One of the main driving forces behind the Ne+ and Ar+ scattering studies presented in this chapter was to demonstrate the performance of our ion beamline and scattered product detector system in its entirety. As well, a cursory goal was to perhaps add to the discussion of single collision phenomena at low impact energy where

scattering phenomena are more nebulous. Most certainly, a detailed evaluation of BCA model validity with inert ions should be conducted in an ISS system with high resolution energy filter that can be rotated around the target. In this way, the scattering angle can be varied to probe multiple bouncing phenomena and ion neutralization channels which depend on the particle trajectory length in the near surface region. Our ion beamline and scattering system was designed for an entirely different purpose in mind. However, several conclusions about the scattering studies mention in this chapter can be made.

As a general rule, the lighter the projectile, the more closely the experimental data follows BCA predictions under 500 eV. We know that He+ fits the BCA model

exceptionally well (Czanderna op. cit.; Nielhus op. cit.). Our Ne+ studies show experimental data with less scatter, more linearity, and better consistency with BCA single collision predictions than Ar+. This statement is consistent with the picture that Ar+ damages the target surface more than Ne+ from momentum arguments alone, making it more probable that the incoming projectile will suffer losses in traversing the upper atomic layers of the target. In addition, Ar+ and Ar0 have a much richer distribution of lower energy excited states than Ne+ or Ne0, which may favor small losses to electronic excitation in Ar more so than Ne. From a simplistic point of view, the kinetic energy of the projectile seems like it should be more easily accommodated into electronic

excitations of Ar0 or Ar+ due to the availability of more energetically lower electron states.

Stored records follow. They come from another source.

(** * MBTilesMap: the MBTiles raster map of GPXSee

    A shallow embedding of [src/map/mbtilesmap.cpp] together with the
    properties of its zoom handling, tile addressing, bounds and
    coordinate conversions.

    Conventions of the embedding:
    - C++ [int] is a 32-bit two's complement integer, carried by [Z] with
      the wrap-around of every arithmetic operation written out;
    - [double]/[qreal] quantities are idealised as real numbers;
    - the SQLite connection is described by what [QSqlDatabase] and
      [QSqlQuery] hand back to the caller;
    - the functions of namespace [osm] and the macros of [config.h] are
      declared in files that are not part of the sources at hand: they are
      interfaces here, with one instance written from the specification. *)

From Stdlib Require Import ZArith Reals Lra Lia List String Ascii Bool.
From Stdlib Require Import Strings.Byte DecimalString Relations.
From Stdlib Require Import DecimalPos DecimalZ.
Import ListNotations.

Local Open Scope Z_scope.

(** ** 32-bit signed integers *)

Module CInt.

Definition int := Z.
Bind Scope Z_scope with int.

Definition INT_MIN : Z := - 2 ^ 31.
Definition INT_MAX : Z := 2 ^ 31 - 1.

(** The value an [int] holds after an operation whose mathematical
    result is [z]. *)
Definition wrap (z : Z) : int := (z + 2 ^ 31) mod 2 ^ 32 - 2 ^ 31.

Definition representable (z : Z) : Prop := INT_MIN <= z <= INT_MAX.

Definition add (a b : int) : int := wrap (a + b).
Definition sub (a b : int) : int := wrap (a - b).

(** [a << n]; the C++ operator is defined for [0 <= n < 32] only. *)
Definition shl (a n : int) : int := wrap (Z.shiftl a n).

(** Conversion of an [int] to [double]. *)
Definition to_double (a : int) : R := IZR a.

End CInt.

Import CInt.

(** ** The Qt value types used by the map *)

Definition qreal := R.

Definition QByteArray := list byte.

Record QPointF := mkQPointF { pf_x : qreal; pf_y : qreal }.

Record QPoint := mkQPoint { pt_x : int; pt_y : int }.

Record QSize := mkQSize { sz_width : int; sz_height : int }.

Record QSizeF := mkQSizeF { szf_width : qreal; szf_height : qreal }.

(** A [QRectF] stores its top-left corner and its size. *)
Record QRectF := mkQRectF
  { rf_x : qreal; rf_y : qreal; rf_w : qreal; rf_h : qreal }.

Local Open Scope R_scope.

Next, the measured exit energies for single collision scattering events are quite close, but slightly less than BCA values in most cases. This implies that the collisions in the 50-500 eV range are indeed quite binary in nature for ion exit channels. Multiple bouncing phenomena, giving a higher than BCA exit energy, were not seen in any of our scattering experiments at 90° lab angle for the Ge, Ag, Au, and Pb targets. Also, the

scattered ion yield at 90° for Ne+ was usually much greater than Ar+ for most impact energies and targets tested.

Finally, we have seen mixed results for Ar+ scattering which puts our scattering work somewhere in the middle of the debate on BCA validity for Ar+. As mentioned earlier, both textbook-like agreement as well as significant deviations from single collision phenomena have been documented for Ar+ below 500 eV. In some cases, like Au and Ge (with inelasticity offset), the BCA predictions are right on for our

experimental data, while other targets give more data scatter and less than BCA values on average. Perhaps single collision events with Ar+ are mediated by damage to the target surface which affects the incoming or outgoing ion trajectory. This phenomenon would, of course, depend on the specific target material and how easy the target is to sputter.

From an equipment standpoint, the entire ion beamline and product detector system have demonstrated their performance in an actual ion scattering experiment. Noble gas ion scattering on metals at low energy is dominated by high neutralization rates (at least Ar+) for the projectile ion because Auger transition rates depend

exponentially on the ion approach or exit velocity perpendicular to the surface (Neilhus op. cit.). Low impact energy greatly increases the probability for ion neutralization. Our product detector system has shown clean spectra, easily identifiable BCA-like scattering peaks, and high signal to noise for these low ion survival rate surface collisions. The system has also shown that mass-filtering, in addition to energy analysis of the ion flux leaving the target surface, can significantly clean up the scattered ion spectrum so that peak assignments are easy and subtle features like sub-surface scattering can be seen.